The problem, of course, would be to keep that limited. One idea mooted would be to hit statues of the late leaders Kim Il-sung and Kim Jong-il, or their mausoleum. The symbolism would be potent. Even this might prompt the North to strike back.

More menacingly, Southern sources have told local media that their cruise missiles could fly in through a Pyongyang window and take out – well, anybody, know what I mean? That has put the wind up Kim Jong-un, and would be extremely high risk.

Almost 20 years ago the risks were quantified. In 1994, Bill Clinton seriously considered a strike on North Korea's nuclear site at Yongbyon. The joint chiefs of staff estimated that a new war in Korea would kill at least 1 million people, including up to 100,000 Americans. Immediate costs to the US would be $100bn, while business disruption in the region would cost more than $1tn. Those financial figures would be multiples higher now.

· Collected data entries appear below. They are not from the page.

(* ===== verification/BlockApply.v ===== *)
(** * Processing and writing a block

    Models [validateBlock], [ValidateBlockHeader], [applyTxs], [applyRewardAndRegularTxs],
    [ApplyTransaction], [ApplyDebtWithoutVerify] and [doWriteBlock] of
    [core/blockchain.go]: what a node does with a block, from the checks to the write. The
    parts that it calls are those of the other files; the consensus engine is an
    interface, the account database a parameter. *)

From Stdlib Require Import ZArith Lia.
From S2P Require Import Prelude Common BftHeader StateDb Svm Trie ChainStore ChainCanon BlockLeaves PoolQueue Pool Merkle Stem BlockTypes.

Open Scope Z_scope.
Open Scope go_scope.

(** The interfaces to the account database, whose tries are opened and committed, to the
    consensus engine and to the verifier of debts; the decoded genesis information and
    second witness, and the clock. *)
Class NodeEnv (S A T : Type) `{TrieOps T} := {
  open_trie : A -> Hash -> T + trie_error;
  commit_trie : A -> T -> A;
  genesis_roots : bytes -> option Roots;
  second_witness_count : bytes -> option Z;
  now_Unix : Z;
  engine_VerifyHeader : ChainState S -> BlockHeader -> bool;
  debtVerifier : option DebtVerifier
}.

Inductive ApplyError : Type :=
| errOpenState
| errBatchDebt (err : DebtError)
| errDebtPacked
| errDebtAmount
| errReward (err : RewardError)
| errBatchTx (err : TxError)
| errTxState (index : Z) (err : SvmError)
| errTxApply (index : Z) (err : SvmError).

Inductive WriteError : Type :=
| ErrBlockCreateTimeNull
| ErrBlockCreateTimeInFuture
| ErrBlockExtraDataNotEmpty
| errVerifyHeader
| errValidateBlock (err : BlockError)
| ErrBlockEmptyTxs
| ErrBlockTooManyTxs
| errBlockShard (shard : Z)
| errReadStore (err : StoreError)
| errApplyTxs (err : ApplyError)
| ErrBlockReceiptHashMismatch
| errCommitState
| ErrBlockStateHashMismatch
| errWriteStore (err : StoreError).

Definition futureBlockLimit : Z := 10.
Definition BlockByteLimit : Z := 1024 * 1024.
Definition HeightFloor : Z := 707989.
Definition HeightRoof : Z := 707996.

(** The loop of [BatchValidate] for one thread. *)
Fixpoint BatchValidate {X E} (handler : X -> option E) (l : list X) : option E :=
  match l with
  | [] => None
  | x :: l' => match handler x with Some err => Some err | None => BatchValidate handler l' end
  end.

#[export] Instance tx_object : PoolObject Transaction := {|
  GetHash := tx_Hash;
  FromAccount tx := td_From (tx_Data tx);
  Price tx := td_GasPrice (tx_Data tx);
  po_Nonce tx := td_AccountNonce (tx_Data tx);
  po_Size tx := tx_Size tx;
  ToAccount tx := td_To (tx_Data tx)
|}.

Section apply.
Context {S A T : Type} `{StoreCodec} `{BlockchainStore S} {HT : TrieOps T} `{@VmOps T HT} `{@NodeEnv S A T HT}.
Context `{BlockEnv} `{TrieEnv} `{HeaderCodec} `{MerkleEnv} `{StemEnv}.

Abbreviation StM X := (GoM (Statedb T) Empty_set X).

(** ** Transactions and debts *)

Definition ApplyTransaction (tx : Transaction) (txIndex : Z) (blockHeader : BlockHeader) : StM (option Receipt * option SvmError) :=
  Process (mkContext tx txIndex blockHeader) (h_Height blockHeader).

Definition ApplyDebtWithoutVerify (db : Db) (d : Debt) (coinbase : Address) : StM (option ApplyError) :=
  match GetDebtIndex db (d_Hash d) with
  | inl _ => go_ret (Some errDebtPacked)
  | inr _ =>
      exist <- Exist (dd_Account (d_Data d)) ;;
      (if exist then go_ret tt else CreateAccount (dd_Account (d_Data d))) ;;;
      if dd_Amount (d_Data d) <? 0 then go_ret (Some errDebtAmount)
      else if Fee d <? 0 then go_ret (Some errDebtAmount)
      else
        AddBalance (dd_Account (d_Data d)) (dd_Amount (d_Data d)) ;;;
        AddBalance coinbase (Fee d) ;;;
        go_ret None
  end.

Fixpoint apply_debts (db : Db) (debts : list Debt) (coinbase : Address) : StM (option ApplyError) :=
  match debts with
  | [] => go_ret None
  | d :: debts' =>
      err <- ApplyDebtWithoutVerify db d coinbase ;;
      match err with
      | Some err => go_ret (Some err)
      | None => apply_debts db debts' coinbase
      end
  end.

(** The loop over the regular transactions, from the index [txIdx] on. *)
Fixpoint process_txs (txs : list Transaction) (txIdx : Z) (blockHeader : BlockHeader) : StM (list Receipt + ApplyError) :=
  match txs with
  | [] => go_ret (inl [])
  | tx :: txs' =>
      err <- ValidateState tx (h_Height blockHeader) ;;
      match err with
      | Some err => go_ret (inr (errTxState txIdx err))
      | None =>
          r <- ApplyTransaction tx txIdx blockHeader ;;
          match r with
          | (_, Some err) => go_ret (inr (errTxApply txIdx err))
          | (receipt, None) =>
              receipt <- go_deref receipt ;;
              receipts <- process_txs txs' (txIdx + 1) blockHeader ;;
              go_ret (match receipts with inl receipts => inl (receipt :: receipts) | inr err => inr err end)
          end
      end
  end.

Definition applyRewardAndRegularTxs (rewardTx : Transaction) (regularTxs : list Transaction) (blockHeader : BlockHeader)
    : StM (list Receipt + ApplyError) :=
  err <- go_deref (ValidateRewardTx rewardTx blockHeader) ;;
  match err with
  | Some err => go_ret (inr (errReward err))
  | None =>
      rewardReceipt <- ApplyRewardTx rewardTx ;;
      match rewardReceipt with
      | inr err => go_ret (inr (errReward err))
      | inl rewardReceipt =>
          match BatchValidate tx_error regularTxs with
          | Some err => go_ret (inr (errBatchTx err))
          | None =>
              receipts <- process_txs regularTxs 1 blockHeader ;;
              go_ret (match receipts with inl receipts => inl (rewardReceipt :: receipts) | inr err => inr err end)
          end
      end
  end.

(** What [applyTxs] does to the state of the previous block; without transactions it
    panics. *)
Definition apply_block (db : Db) (block : Block) : StM (list Receipt + ApplyError) :=
  let header := b_Header block in
  let debtErr :=
    if (HeightRoof <? h_Height header) || (h_Height header <? HeightFloor)
    then BatchValidate (fun d => (debt_Validate debtVerifier false LocalShardNumber d).2) (b_Debts block)
    else None in
  match debtErr with
  | Some err => go_ret (inr (errBatchDebt err))
  | None =>
      err <- apply_debts db (b_Debts block) (h_Creator header) ;;
      match err with
      | Some err => go_ret (inr err)
      | None =>
          match b_Transactions block with
          | [] => go_panic
          | rewardTx :: regularTxs => applyRewardAndRegularTxs rewardTx regularTxs header
          end
      end
  end.

(** The new state and the receipts. *)
Definition applyTxs (db : Db) (accounts : A) (block : Block) (root : Hash) : option (Statedb T * list Receipt + ApplyError) :=
  match open_trie accounts root with
  | inr _ => Some (inr errOpenState)
  | inl trie =>
      match apply_block db block (NewStatedbWithTrie trie) with
      | None => None
      | Some (inr err, _, _) => Some (inr err)
      | Some (inl receipts, statedb, _) => Some (inl (statedb, receipts))
      end
  end.

(** [verifyStemStructureAndUpdateDatabase] up to its loop: the root accounts and the
    number of accounts of the previous block. An error is ignored; a second witness that
    is too short is a panic. *)
Definition getGenesisExtraVerifyInfo (genesisBlock : Block) : option Roots :=
  if negb (h_Height (b_Header genesisBlock) =? 0) then None else genesis_roots (h_Witness (b_Header genesisBlock)).

Definition ExtractSecondWitnessCount (h : BlockHeader) : option (option Z) :=
  if (length (h_ExtraData h) <? BftExtraVanity)%nat then Some None
  else if (length (h_SecondWitness h) <? BftExtraVanity)%nat then None
  else Some (second_witness_count (drop BftExtraVanity (h_SecondWitness h))).

Definition stem_info (db : Db) (prevHeader : BlockHeader) : option (option (Roots * Z)) :=
  match GetBlockByHeight db 0 with
  | inr _ => Some None
  | inl genesis =>
      match getGenesisExtraVerifyInfo genesis with
      | None => Some None
      | Some roots => option_map (option_map (fun accountCount => (roots, accountCount))) (ExtractSecondWitnessCount prevHeader)
      end
  end.

Definition update_stem (db : Db) (regularTxs : list Transaction) (blockHeader prevHeader : BlockHeader) (stem : StemDbs) : option StemDbs :=
  if h_Consensus blockHeader =? BftConsensus then
    match stem_info db prevHeader with
    | None => None
    | Some None => Some stem
    | Some (Some (roots, accountCount)) =>
        Some (verifyStemStructureAndUpdateDatabase roots regularTxs (stem, accountCount)).1
    end
  else Some stem.

(** ** A node *)

Record Blockchain := mkBlockchain {
  nd_chain : ChainState S;
  nd_accounts : A;
  nd_stem : StemDbs;
  nd_leaves : BlockLeaves;
  nd_current : Block;
  nd_cachedTxs : CachedTxs (Obj := Transaction)
}.

Definition set_chain (nd : Blockchain) (c : ChainState S) : Blockchain :=
  mkBlockchain c (nd_accounts nd) (nd_stem nd) (nd_leaves nd) (nd_current nd) (nd_cachedTxs nd).
Definition set_accounts (nd : Blockchain) (a : A) : Blockchain :=
  mkBlockchain (nd_chain nd) a (nd_stem nd) (nd_leaves nd) (nd_current nd) (nd_cachedTxs nd).
Definition set_stem (nd : Blockchain) (stem : StemDbs) : Blockchain :=
  mkBlockchain (nd_chain nd) (nd_accounts nd) stem (nd_leaves nd) (nd_current nd) (nd_cachedTxs nd).
Definition set_leaves (nd : Blockchain) (leaves : BlockLeaves) : Blockchain :=
  mkBlockchain (nd_chain nd) (nd_accounts nd) (nd_stem nd) leaves (nd_current nd) (nd_cachedTxs nd).
Definition set_current (nd : Blockchain) (block : Block) : Blockchain :=
  mkBlockchain (nd_chain nd) (nd_accounts nd) (nd_stem nd) (nd_leaves nd) block (nd_cachedTxs nd).
Definition set_cachedTxs (nd : Blockchain) (c : CachedTxs (Obj := Transaction)) : Blockchain :=
  mkBlockchain (nd_chain nd) (nd_accounts nd) (nd_stem nd) (nd_leaves nd) (nd_current nd) c.

(** What leaves the node: the disks, the fork that is purged in the background, the
    event of a new head. *)
Inductive NodeEffect : Type :=
| WroteDisk (disk : Disk)
| StartsPurge (hash : Hash)
| HeadChanged (block : Block).

Abbreviation NodeM X := (GoM Blockchain NodeEffect X).

Definition on_chain {X} (m : GoM (ChainState S) Disk X) : NodeM X := fun nd =>
  match m (nd_chain nd) with
  | Some (x, c, o) => Some (x, set_chain nd c, map WroteDisk o)
  | None => None
  end.

Definition read_chain {X} (m : GoM S Db X) : NodeM X := on_chain (on_store m).

(** ** Checks *)

Definition ValidateBlockHeader (header : BlockHeader) : NodeM (option WriteError) :=
  match h_CreateTimestamp header with
  | None => go_ret (Some ErrBlockCreateTimeNull)
  | Some time =>
      if now_Unix + futureBlockLimit <? time then go_ret (Some ErrBlockCreateTimeInFuture)
      else if negb (h_Consensus header =? IstanbulConsensus) && negb (h_Consensus header =? BftConsensus)
              && negb (length (h_ExtraData header) =? 0)%nat
      then go_ret (Some ErrBlockExtraDataNotEmpty)
      else
        nd <- go_get ;;
        go_ret (if engine_VerifyHeader (nd_chain nd) header then None else Some errVerifyHeader)
  end.

Definition validateBlock (block : Block) : NodeM (option WriteError) :=
  err <- ValidateBlockHeader (b_Header block) ;;
  match err with
  | Some err => go_ret (Some err)
  | None =>
      err <- go_deref (block_Validate block) ;;
      match err with
      | Some err => go_ret (Some (errValidateBlock err))
      | None =>
          match b_Transactions block with
          | [] => go_ret (Some ErrBlockEmptyTxs)
          | _ :: regularTxs =>
              if BlockByteLimit <? GetTransactionsSize regularTxs + GetDebtsSize (b_Debts block)
              then go_ret (Some ErrBlockTooManyTxs)
              else
                let shard := Address_Shard (h_Creator (b_Header block)) in
                if IsShardEnabled && negb (shard =? LocalShardNumber) then go_ret (Some (errBlockShard shard))
                else go_ret None
          end
      end
  end.

(** ** Writing a block *)

Definition cache_txs (selRand : gmap Hash Transaction -> Hash) (txs : list Transaction) (c : CachedTxs (Obj := Transaction))
    : CachedTxs (Obj := Transaction) :=
  foldl (fun c tx => if cached_has c (tx_Hash tx) then c else cached_add selRand c tx) c (tail txs).

(** The end of [doWriteBlock], once the checks have passed. *)
Definition write_block (block : Block) (statedb : Statedb T) (receipts : list Receipt) (currentTd : Z) : NodeM (option WriteError) :=
  let header := b_Header block in
  go_modify (fun nd => set_accounts nd (commit_trie (nd_accounts nd) (sd_trie statedb))) ;;;
  err <- on_chain (put_block block receipts currentTd) ;;
  match err with
  | Some err => go_ret (Some (errWriteStore err))
  | None =>
      nd <- go_get ;;
      leaves <- go_deref (leaves_Add (nd_leaves nd) (NewBlockIndex (b_HeaderHash block) (h_Height header) currentTd)) ;;
      leaves <- go_deref (leaves_Remove leaves (h_PreviousBlockHash header)) ;;
      purged <- go_deref (PurgeAsync leaves) ;;
      let '(leaves, fork) := purged in
      go_modify (fun nd => set_current (set_leaves nd leaves)
        (mkBlock (b_HeaderHash block) (Clone header) (b_Transactions block) (b_Debts block))) ;;;
      match fork with Some hash => go_emit (StartsPurge hash) | None => go_ret tt end ;;;
      go_emit (HeadChanged block) ;;;
      go_ret None
  end.

Definition doWriteBlock (selRand : gmap Hash Transaction -> Hash) (block : Block) : NodeM (option WriteError) :=
  let header := b_Header block in
  err <- validateBlock block ;;
  match err with
  | Some err => go_ret (Some err)
  | None =>
      preHeader <- read_chain (bs_GetBlockHeader (h_PreviousBlockHash header)) ;;
      match preHeader with
      | inr err => go_ret (Some (errReadStore err))
      | inl preHeader =>
          nd <- go_get ;;
          let db := store_db (ch_store (nd_chain nd)) in
          applied <- go_deref (applyTxs db (nd_accounts nd) block (h_StateHash preHeader)) ;;
          match applied with
          | inr err => go_ret (Some (errApplyTxs err))
          | inl (statedb, receipts) =>
              stem <- go_deref (update_stem db (tail (b_Transactions block)) header preHeader (nd_stem nd)) ;;
              go_modify (fun nd => set_stem nd stem) ;;;
              receiptsRootHash <- go_deref (ReceiptMerkleRootHash receipts) ;;
              if negb (bytes_eqb receiptsRootHash (h_ReceiptHash header)) then go_ret (Some ErrBlockReceiptHashMismatch)
              else
                committed <- go_deref (state_Commit statedb) ;;
                match committed with
                | (inr _, _, _) => go_ret (Some errCommitState)
                | (inl stateRootHash, statedb, _) =>
                    if negb (bytes_eqb stateRootHash (h_StateHash header)) then go_ret (Some ErrBlockStateHashMismatch)
                    else
                      go_modify (fun nd => set_cachedTxs nd (cache_txs selRand (b_Transactions block) (nd_cachedTxs nd))) ;;;
                      previousTd <- read_chain (bs_GetBlockTotalDifficulty (h_PreviousBlockHash header)) ;;
                      match previousTd with
                      | inr err => go_ret (Some (errReadStore err))
                      | inl previousTd =>
                          difficulty <- go_deref (h_Difficulty header) ;;
                          write_block block statedb receipts (previousTd + difficulty)
                      end
                end
          end
      end
  end.
End apply.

It was also Clinton who, on a visit to the DMZ, warned the North that going down this road would be "the end of their country". That still applies. One hopes that a callow, hot-headed youth in the Pyongyang hot seat has no illusions on that score. South Korea would prevail, if at a terrible cost.

What can be done? Basically extreme vigilance by the allies, who should try not to escalate. Try secret contacts to find out what the North really wants: a puzzle, as I wrote here before. Perhaps an upcoming rare party central committee meeting will give some clues. I suspect that internal politics lies behind much of this.

Meanwhile British firms such as Koryo and Young Pioneer are expanding tours to North Korea, not cancelling. And each day dozens of South Koreans still commute from Seoul across the DMZ to supervise Northern workers at a joint venture industrial park. That is the reality on the ground. With any luck it will remain so.